━━━━━ GIVEN DATA ━━━━━

(** The world an operation leaves, whether it returned or raised. *)
Definition perform (E : Env) (w : World) (op : operation) : World :=
  match op with
  | OpStart => (start E w).2
  | OpStop => (stop w).2
  | OpMonitorAllAdmins => (monitor_all_admins E w).2
  | OpRunAutoBackup => (run_auto_backup E w).2
  | OpCleanupExpiredUsers => (cleanup_expired_users E w).2
  | OpCheckAdminLimits admin_user_id => (check_admin_limits E admin_user_id w).2
  | OpCheckAdminLimitsById admin_id => (check_admin_limits_by_id E admin_id w).2
  end.

(** The world after a history of operations on a fresh scheduler. *)
Definition world_after (E : Env) (admins : list Admin.t) (history : list operation)
    : World :=
  fold_left (perform E) history (init_scheduler admins).



(** The dict that [get_status] returns. *)
Module Status.
Record t : Type := mk {
  running : bool;
  jobs : Z;
  next_monitor_run : option string;
  next_backup_run : option string
}.
End Status.

(** [get_status]; [str_next_run_time job] stands for
    [str(job.next_run_time)], which the timer computes.  [get_job] returns
    [None] for an unknown id, and reading [next_run_time] off [None]
    raises [AttributeError]: that is the result [None] here. *)
Definition get_status (str_next_run_time : Job.t -> string) (w : World)
    : option Status.t :=
  let running := is_running w in
  let jobs := if is_running w then Z.of_nat (size (aps_jobs w)) else 0%Z in
  next_monitor_run ←
    (if is_running w
     then job ← aps_jobs w !! "admin_monitor"; Some (Some (str_next_run_time job))
     else Some None);
  next_backup_run ←
    (if is_running w
     then job ← aps_jobs w !! "auto_backup"; Some (Some (str_next_run_time job))
     else Some None);
  Some (Status.mk running jobs next_monitor_run next_backup_run).

(** ** More of [config.py]: the list of sudo admins

    Strings are taken over ASCII here: [is_space] is Python's white space
    on that range. *)

(** [s.split(sep)] for a one-character separator: the pieces between the
    separators, empty ones included; [cur] is the piece being read. *)
Fixpoint split_on (sep : Ascii.ascii) (s : string) (cur : string) : list string :=
  match s with
  | EmptyString => [cur]
  | String c s' =>
    if Ascii.eqb c sep then cur :: split_on sep s' ""
    else split_on sep s' (cur +:+ String c "")
  end.

Definition py_split (sep : Ascii.ascii) (s : string) : list string :=
  split_on sep s "".

(** Truthiness of [x.strip()]: some character of [x] is not white space. *)
Fixpoint strip_is_nonempty (x : string) : bool :=
  match x with
  | EmptyString => false
  | String c x' => negb (is_space c) || strip_is_nonempty x'
  end.

(** [[int(x) for x in pieces if x.strip()]]; [None] when some [int(x)]
    raises [ValueError].  [py_int] stands for Python's [int] on strings. *)
Fixpoint ints_of_pieces (py_int : string -> option Z) (pieces : list string)
    : option (list Z) :=
  match pieces with
  | [] => Some []
  | x :: rest =>
    if strip_is_nonempty x
    then n ← py_int x; ns ← ints_of_pieces py_int rest; Some (n :: ns)
    else ints_of_pieces py_int rest
  end.

(** The separator of the list, [","]. *)
Definition comma : Ascii.ascii := Ascii.ascii_of_nat 44.
(** * NOAA data fetch and retention: a shallow embedding of
      [noaa_data_fetch.py]

    The development follows the script top to bottom: the string helpers
    it relies on, the endpoint catalogs, the HTTP clients (plain
    [requests] calls and the [Session] mounted with a [Retry] adapter),
    [get_latest_file_url], [fetch_noaa_data] and [cleanup_old_files].

    The outside world (the remote server and the clock) is an explicit
    oracle; every wire request the script makes is recorded in a trace,
    so that statements about which requests are issued can be made. *)

From Stdlib Require Import ZArith Lia Bool Ascii String.
From stdpp Require Import base option list strings gmap.

Local Open Scope string_scope.
Local Open Scope list_scope.
Local Set Warnings "-register-all".

(** ** Python string helpers *)

Module PyStr.

(** [s.endswith(suffix)] *)
Definition endswith (s suffix : string) : bool :=
  let n := String.length s in
  let m := String.length suffix in
  (m <=? n)%nat && String.eqb (substring (n - m) m s) suffix.

(** [s.startswith(p)] *)
Definition startswith (s p : string) : bool := String.prefix p s.

(** [s.split(sep)] for a one-character separator: never empty. *)
Fixpoint split (sep : ascii) (s : string) : list string :=
  match s with
  | EmptyString => [ EmptyString ]
  | String c r =>
      if Ascii.eqb c sep then EmptyString :: split sep r
      else match split sep r with
           | [] => [ String c EmptyString ]
           | p :: ps => String c p :: ps
           end
  end.

(** [sep.join(parts)] *)
Fixpoint join (sep : string) (parts : list string) : string :=
  match parts with
  | [] => EmptyString
  | [ p ] => p
  | p :: ps => p +:+ sep +:+ join sep ps
  end.

(** [parts[:-1]] *)
Definition all_but_last (parts : list string) : list string :=
  take (length parts - 1) parts.

(** [a > b] on strings: lexicographic on character codes. *)
Definition gt (a b : string) : bool := String.ltb b a.
(** ** The JavaScript host *)

(** A property read or method call on [v]: [syscall/js] panics unless [v]
    refers to an object. *)
Definition js_object (v : jsValue) : M jsObject := fun w =>
  match v with
  | jsRef a => match jsheap w !! a with
               | Some o => Returns o w
               | None => Panics w
               end
  | _ => Panics w
  end.

Definition addr_of (v : jsValue) : nat :=
  match v with jsRef a => a | _ => 0 end.

Definition js_alloc (o : jsObject) : M jsValue := fun w =>
  Returns (jsRef (length (jsheap w))) (set_jsheap (jsheap w ++ [o]) w).

Definition js_store (a : nat) (o : jsObject) : M unit :=
  modify (fun w => set_jsheap (<[a := o]> (jsheap w)) w).

(** [js.Global()]: the window object, with [document] and [document.body]
    behind it, at the first three addresses of the heap. *)
Definition jsGlobal : jsValue := jsRef 0.
Definition jsDocument : jsValue := jsRef 1.
Definition jsBody : jsValue := jsRef 2.

(** [canvas.getContext("2d")] *)
Definition getContext2d (cnv : jsValue) : M jsValue :=
  o <- js_object cnv ;;
  match o with
  | JsCanvasElement => js_alloc (JsContext2D (addr_of cnv))
  | _ => panic
  end.

(** [ctx.createImageData(sw, sh)]: an IndexSizeError when a dimension is
    zero, else |sw| x |sh| transparent black pixels. *)
Definition createImageData (cx : jsValue) (sw sh : Z) : M jsValue :=
  o <- js_object cx ;;
  match o with
  | JsContext2D _ =>
      if ((sw =? 0) || (sh =? 0))%Z then panic
      else js_alloc (JsImageData
                       (replicate (Z.to_nat (Z.abs sw * Z.abs sh * 4)) Byte.x00))
  | _ => panic
  end.

(** [new Uint8Array(n)] *)
Definition newUint8Array (n : nat) : M jsValue :=
  v <- js_alloc (JsUint8Array (replicate n Byte.x00)) ;;
  emit (EvNewUint8Array (addr_of v) n) ;;
  ret v.

(** [requestAnimationFrame(f)]: the next request id, and [f] pending under it. *)
Definition requestAnimationFrame (fn : nat) : M jsValue := fun w =>
  let id := (rafCounter w + 1)%Z in
  Returns (jsNumber id)
          (set_trace (trace w ++ [EvRequestAnimationFrame fn id])
                     (set_raf id (rafPending w ++ [(id, fn)]) w)).

(** The handle [cancelAnimationFrame] sees: a value that is not a number
    converts to 0, which is no request's id. *)
Definition handle_of (v : jsValue) : Z :=
  match v with jsNumber n => n | _ => 0%Z end.

Definition cancelAnimationFrame (v : jsValue) : M unit :=
  modify (fun w =>
            set_raf (rafCounter w)
                    (List.filter (fun p => negb (fst p =? handle_of v)%Z)
                                 (rafPending w)) w) ;;
  emit (EvCancelAnimationFrame v).

(** [js.CopyBytesToJS(dst, src)]: panics unless [dst] is a Uint8Array;
    copies as many bytes as fit and returns their number. *)
Definition CopyBytesToJS (dst : jsValue) (src : list Byte.byte) : M nat :=
  o <- js_object dst ;;
  match o with
  | JsUint8Array d =>
      let n := Nat.min (length d) (length src) in
      js_store (addr_of dst) (JsUint8Array (take n src ++ drop n d)) ;;
      ret n
  | _ => panic
  end.

(** [imgData.data.set(src)]: a RangeError when [src] is longer than the data. *)
Definition imageData_set (img src : jsValue) : M unit :=
  io <- js_object img ;;
  so <- js_object src ;;
  match io, so with
  | JsImageData d, JsUint8Array s =>
      if length d <? length s then panic
      else js_store (addr_of img) (JsImageData (s ++ drop (length s) d))
  | _, _ => panic
  end.

(** [ctx.putImageData(img, dx, dy)]: the host paints the whole image data
    at [(dx, dy)]; no dirty rectangle is passed. *)
Definition putImageData (cx img : jsValue) (dx dy : Z) : M unit :=
  xo <- js_object cx ;;
  io <- js_object img ;;
  match xo, io with
  | JsContext2D _, JsImageData d => emit (EvPutImageData (addr_of cx) d dx dy)
  | _, _ => panic
  end.

(** Modelled from the spec: [pixelgl.NewCanvas(pixel.R(0, 0, w, h))] is
    the rasterizer library's, not this package's. Its [Pixels()] is the Frame
    Buffer of the spec, "sequence of RGBA bytes, length = width x height x 4",
    here all zero when fresh. *)
Definition NewCanvas (w h : Z) : Pixels :=
  replicate (Z.to_nat (w * h * 4)) Byte.x00.

(** ** The methods of [Canvasp]

    One [Canvasp] lives in the world, at [cv]; a method of [*Canvasp] is a
    computation on the world. *)

(** [func (c *Canvasp) Set(canvas js.Value, width int, height int)] *)
Definition Set' (canvas0 : jsValue) (width0 height0 : Z) : M unit :=
  modify (set_cv (with_canvas canvas0)) ;;
  modify (set_cv (with_height height0)) ;;
  modify (set_cv (with_width width0)) ;;
  cx <- getContext2d canvas0 ;;
  modify (set_cv (with_ctx cx)) ;;
  img <- createImageData cx width0 height0 ;;
  modify (set_cv (with_imgData img)) ;;
  modify (set_cv (with_image (Some (NewCanvas width0 height0)))) ;;
  buf <- newUint8Array (length (NewCanvas width0 height0)) ;;
  modify (set_cv (with_copybuff buf)).

(** [func (c *Canvasp) Create(width int, height int)]: [createElement] on
    [c.doc], the two [canvas.Set] (the element's own size is the host's
    business and is not kept here), [appendChild] on [c.body], then [Set]. *)
Definition Create (width0 height0 : Z) : M unit :=
  c <- gets cv ;;
  js_object (doc c) ;;
  cnv <- js_alloc JsCanvasElement ;;
  js_object (body c) ;;
  Set' cnv width0 height0.

(** [func NewCanvasp(create bool)]: the new [Canvasp] is the world's; the
    error returned with it is always nil. *)
Definition NewCanvasp (create : bool) : M unit :=
  modify (set_cv (fun _ =>
    mkCanvasp NilChan jsGlobal jsDocument jsBody jsUndefined jsUndefined
              jsUndefined 0 0 None jsUndefined 0%float jsUndefined)) ;;
  if create then
    iw <- gets innerWidth ;;
    ih <- gets innerHeight ;;
    Create iw ih
  else ret tt.

(** [func (c *Canvasp) SetFPS(maxFPS float64)] *)
Definition SetFPS (maxFPS : float) : M unit :=
  modify (set_cv (with_timeStep (1000 / maxFPS)%float)).

(** [func (c *Canvasp) Height() int] and [Width() int] *)
Definition Height : M Z := gets (fun w => height (cv w)).
Definition Width : M Z := gets (fun w => width (cv w)).

(** [func (c *Canvasp) imgCopy()] *)
Definition imgCopy : M unit :=
  c <- gets cv ;;
  match image c with
  | None => panic                             (* c.image.Pixels() on nil *)
  | Some px =>
      CopyBytesToJS (copybuff c) px ;;
      imageData_set (imgData c) (copybuff c) ;;
      putImageData (ctx c) (imgData c) 0 0
  end.

(** The call [rf(c.image)] made by func [fn]: the render step draws on the
    shadow frame and says whether it changed. *)
Definition call_rf (fn : nat) (r : RenderFunc) : M bool := fun w =>
  let n := from_option calls 0 (funcs w !! fn) in
  let '(px, changed) := r n (default [] (image (cv w))) in
  Returns changed
    (set_trace (trace w ++ [EvRender fn n])
       (set_funcs (alter (with_calls (S n)) fn (funcs w))
          (set_cv (with_image (fmap (fun _ => px) (image (cv w)))) w))).

(** The function literal passed to [js.FuncOf] in [initFrameUpdate],
    called by the host with [args[0]] the refresh timestamp. A released
    [js.Func] only logs "call to released function". *)
Definition renderFrame (fn : nat) (timestamp : float) : M unit :=
  fs <- gets funcs ;;
  match fs !! fn with
  | None => ret tt
  | Some f =>
      if released f then emit EvConsoleError
      else
        c <- gets cv ;;
        (if (timeStep c <=? timestamp - lastTimestamp f)%float then
           match rf f with
           | Some r =>
               changed <- call_rf fn r ;;
               if changed then imgCopy else ret tt
           | None => imgCopy
           end ;;
           modify (fun w =>
                     set_funcs (alter (with_lastTimestamp timestamp) fn (funcs w)) w)
         else ret tt) ;;
        id <- requestAnimationFrame fn ;;
        modify (set_cv (with_reqID id))
  end.

(** [renderFrame.Release()] *)
Definition release (fn : nat) : M unit :=
  modify (fun w => set_funcs (alter (with_released true) fn (funcs w)) w).

Definition set_goroutine (g : nat) (s : Goroutine) : M unit :=
  modify (fun w => set_goroutines (<[g := s]> (goroutines w)) w).
(** * UptimeMonitor: the monitoring engine, embedded and verified

    Shallow embedding of [database_manager.py], [notification_service.py],
    [dockerized/backend/monitoring_service.py] and the endpoints of
    [dockerized/backend/api_backend.py] that register, log in and track.

    - SQLite tables are lists of rows, in insertion (rowid) order.
    - Timestamps are the TEXT values SQLite stores; they are compared the
      way SQLite compares TEXT under the BINARY collation, byte by byte.
    - Python floats are binary64 values, represented by the rational they
      denote; every operation rounds to nearest, ties to even.
    - Exceptions are an explicit result type; [try/except] is a handler. *)

From Stdlib Require Import ZArith QArith Qround List String Ascii Bool Lia Lqa.
From Stdlib Require Import Permutation Sorted.
Import ListNotations.

Open Scope Z_scope.

(* ================================================================== *)
(** * Wall-clock time: the calendar and the two text renderings *)

Module Clock.

(** An instant is a number of microseconds since 1970-01-01T00:00:00 UTC. *)
Definition instant := Z.

Definition usec_per_sec : Z := 1000000.
Definition sec_per_day : Z := 86400.
Definition usec_per_day : Z := sec_per_day * usec_per_sec.

Definition seconds (s : Z) : instant := s * usec_per_sec.
Definition hours (h : Z) : instant := seconds (3600 * h).

Record date := mkDate { year : Z; month : Z; day : Z }.

Definition is_leap (y : Z) : bool :=
  ((y mod 4 =? 0) && negb (y mod 100 =? 0)) || (y mod 400 =? 0).

Definition days_in_month (y m : Z) : Z :=
  if m =? 2 then (if is_leap y then 29 else 28)
  else if (m =? 4) || (m =? 6) || (m =? 9) || (m =? 11) then 30
  else 31.

Definition next_day (d : date) : date :=
  if day d <? days_in_month (year d) (month d)
  then mkDate (year d) (month d) (day d + 1)
  else if month d <? 12
       then mkDate (year d) (month d + 1) 1
       else mkDate (year d + 1) 1 1.

Definition epoch : date := mkDate 1970 1 1.

(** The Gregorian date [n] days after the epoch. *)
Fixpoint date_of_days (n : nat) : date :=
  match n with
  | O => epoch
  | S k => next_day (date_of_days k)
  end.

(** The broken-down fields of a [datetime] object. *)
Record datetime := mkDatetime {
  dt_date : date;
  hour : Z;
  minute : Z;
  second : Z;
  microsecond : Z
}.

Definition fields_of (t : instant) : datetime :=
  let days := t / usec_per_day in
  let rest := t mod usec_per_day in
  let secs := rest / usec_per_sec in
  mkDatetime (date_of_days (Z.to_nat days))
             (secs / 3600) ((secs / 60) mod 60) (secs mod 60)
             (rest mod usec_per_sec).

(** ** Fixed-width decimal fields *)

Definition digit (n : Z) : ascii := ascii_of_nat (48 + Z.to_nat (n mod 10)).

Fixpoint pad (width : nat) (n : Z) : string :=
  match width with
  | O => EmptyString
  | S w => pad w (n / 10) ++ String (digit n) EmptyString
  end.

Definition date_text (d : date) : string :=
  pad 4 (year d) ++ "-" ++ pad 2 (month d) ++ "-" ++ pad 2 (day d).

Definition time_text (d : datetime) : string :=
  pad 2 (hour d) ++ ":" ++ pad 2 (minute d) ++ ":" ++ pad 2 (second d).

(** SQLite's [CURRENT_TIMESTAMP]: UTC, ['YYYY-MM-DD HH:MM:SS']. *)
Definition current_timestamp (t : instant) : string :=
  let d := fields_of t in
  date_text (dt_date d) ++ " " ++ time_text d.
(** * Chunk-and-commit segmentation controller of the STT server

    A shallow embedding of [src/python/stt_server.py]: the [ChunkTracker]
    class, the commit policy, and the per-request entry point
    [transcribe_buffer_chunked] (the spec's [process_chunk]).

    Modelling choices.
    - Python [int]s are [Z]; [len(x)] is [len x : Z].
    - Audio buffers (numpy float32 arrays, after base64 decoding) are lists
      of rationals; RMS values and thresholds are rationals compared with
      the exact order of [Q].  Floating-point rounding is not modelled.
    - [np.sqrt(np.mean(chunk ** 2))] is a parameter [rms] of the
      development: every general theorem holds for every RMS function.
      Concrete scenarios use [rms_q], an exact rational RMS whose square
      root is rounded down to twelve decimal digits.
    - The transcription capability is an oracle given with each request:
      it either raises or returns a text.  [_transcribe_audio] builds such
      an oracle from the raw output of the acoustic model, through
      [_filter_unk_tokens].
    - Text is an ASCII [string]; [str.strip()] removes Python's ASCII
      whitespace.
    - The server loop only serves requests once the model is loaded, so the
      [_model_loaded] test at the head of the entry point always passes.
    - The response fields [inference_time_ms] and [audio_duration_ms] (wall
      clock and float arithmetic) and the writes to stderr are left out. *)

From Stdlib Require Import ZArith QArith Qround List String Ascii Bool Lia.
Import ListNotations.

Local Open Scope Z_scope.

(** ** Python helpers *)

Definition len {A : Type} (l : list A) : Z := Z.of_nat (List.length l).

(** [l[s:]] with Python's treatment of a negative start. *)
Definition slice_from {A : Type} (s : Z) (l : list A) : list A :=
  if s <? 0
  then skipn (Z.to_nat (Z.max 0 (len l + s))) l
  else skipn (Z.to_nat s) l.

(** Comparisons on rationals, as booleans. *)
Definition Qltb (a b : Q) : bool :=
  match Qcompare a b with Lt => true | _ => false end.

Definition Qleb (a b : Q) : bool :=
  match Qcompare a b with Gt => false | _ => true end.

(** [sum(xs)]: Python folds from the left, starting at 0. *)
Definition py_sum (xs : list Q) : Q := fold_left Qplus xs 0%Q.

(** ASCII whitespace as [str.strip()] sees it:
    TAB, LF, VT, FF, CR, FS, GS, RS, US and space. *)
Definition is_space (c : ascii) : bool :=
  let n := Z.of_nat (nat_of_ascii c) in
  ((9 <=? n) && (n <=? 13)) || ((28 <=? n) && (n <=? 32)).

Fixpoint lstrip (s : string) : string :=
  match s with
  | EmptyString => EmptyString
  | String c r => if is_space c then lstrip r else s
  end.

(** Drops trailing whitespace: a character is kept when it is not
    whitespace or when something remains after it. *)
Fixpoint rstrip (s : string) : string :=
  match s with
  | EmptyString => EmptyString
  | String c r =>
      match rstrip r with
      | EmptyString => if is_space c then EmptyString else String c EmptyString
      | r' => String c r'
      end
  end.

Definition strip (s : string) : string := rstrip (lstrip s).

(** Truth value of a [str]: non-empty. *)
Definition truthy (s : string) : bool :=
  match s with EmptyString => false | _ => true end.

Fixpoint last_char (s : string) : option ascii :=
  match s with
  | EmptyString => None
  | String c EmptyString => Some c
  | String _ r => last_char r
  end.

(** [s.endswith(' ')]. *)
Definition endswith_space (s : string) : bool :=
  match last_char s with
  | Some c => Ascii.eqb c " "%char
  | None => false
  end.

(** The claim's wording: the text ends in a whitespace character. *)
Definition ends_in_whitespace (s : string) : bool :=
  match last_char s with
  | Some c => is_space c
  | None => false
  end.

(** ** Constants *)

Definition SAMPLE_RATE : Z := 16000.
Definition SILENCE_THRESHOLD : Q := 15 # 1000.
Definition SILENCE_SAMPLES : Z := 5600.        (* int(0.35 * 16000) *)
Definition FORCE_COMMIT_SECONDS : Z := 8.
Definition FORCE_COMMIT_SAMPLES : Z := FORCE_COMMIT_SECONDS * SAMPLE_RATE.
Definition MIN_CHUNK_SAMPLES : Z := 12800.     (* int(0.8 * 16000) *)
Definition MINIMUM_SPEECH_RMS : Q := 25 # 1000.
Definition MIN_REQUEST_SAMPLES : Z := 4000.

(** ** The chunk tracker *)

Record ChunkTracker : Type := mkTracker {
  committed_text : string;
  committed_samples : Z;
  last_commit_sample : Z;
  silence_sample_count : Z;
  pending_audio : option (list Q);
  speech_rms_history : list Q;
  average_speech_rms : Q
}.

(** [ChunkTracker.__init__]. *)
Definition new_tracker : ChunkTracker :=
  {| committed_text := "";
     committed_samples := 0;
     last_commit_sample := 0;
     silence_sample_count := 0;
     pending_audio := None;
     speech_rms_history := [];
     average_speech_rms := 8 # 100 |}.

(** [ChunkTracker.reset]. *)
Definition reset (t : ChunkTracker) : ChunkTracker :=
  {| committed_text := "";
     committed_samples := 0;
     last_commit_sample := 0;
     silence_sample_count := 0;
     pending_audio := None;
     speech_rms_history :=
       if 100 <? len (speech_rms_history t)
       then slice_from (-50) (speech_rms_history t)
       else speech_rms_history t;
     average_speech_rms := average_speech_rms t |}.

(** [ChunkTracker.should_force_commit]. *)
Definition should_force_commit (t : ChunkTracker) (current_sample : Z) : bool :=
  let samples_since_commit := current_sample - last_commit_sample t in
  FORCE_COMMIT_SAMPLES <=? samples_since_commit.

━━━━━

▶ **TASK DETAILS**
Among the records above, repeat exactly the line with "behind it, at", the line with "Definition newUint8Array (n", and every line in between, and only those.

▶ **ANSWER BOX**
    behind it, at the first three addresses of the heap. *)
Definition jsGlobal : jsValue := jsRef 0.
Definition jsDocument : jsValue := jsRef 1.
Definition jsBody : jsValue := jsRef 2.

(** [canvas.getContext("2d")] *)
Definition getContext2d (cnv : jsValue) : M jsValue :=
  o <- js_object cnv ;;
  match o with
  | JsCanvasElement => js_alloc (JsContext2D (addr_of cnv))
  | _ => panic
  end.

(** [ctx.createImageData(sw, sh)]: an IndexSizeError when a dimension is
    zero, else |sw| x |sh| transparent black pixels. *)
Definition createImageData (cx : jsValue) (sw sh : Z) : M jsValue :=
  o <- js_object cx ;;
  match o with
  | JsContext2D _ =>
      if ((sw =? 0) || (sh =? 0))%Z then panic
      else js_alloc (JsImageData
                       (replicate (Z.to_nat (Z.abs sw * Z.abs sh * 4)) Byte.x00))
  | _ => panic
  end.

(** [new Uint8Array(n)] *)
Definition newUint8Array (n : nat) : M jsValue :=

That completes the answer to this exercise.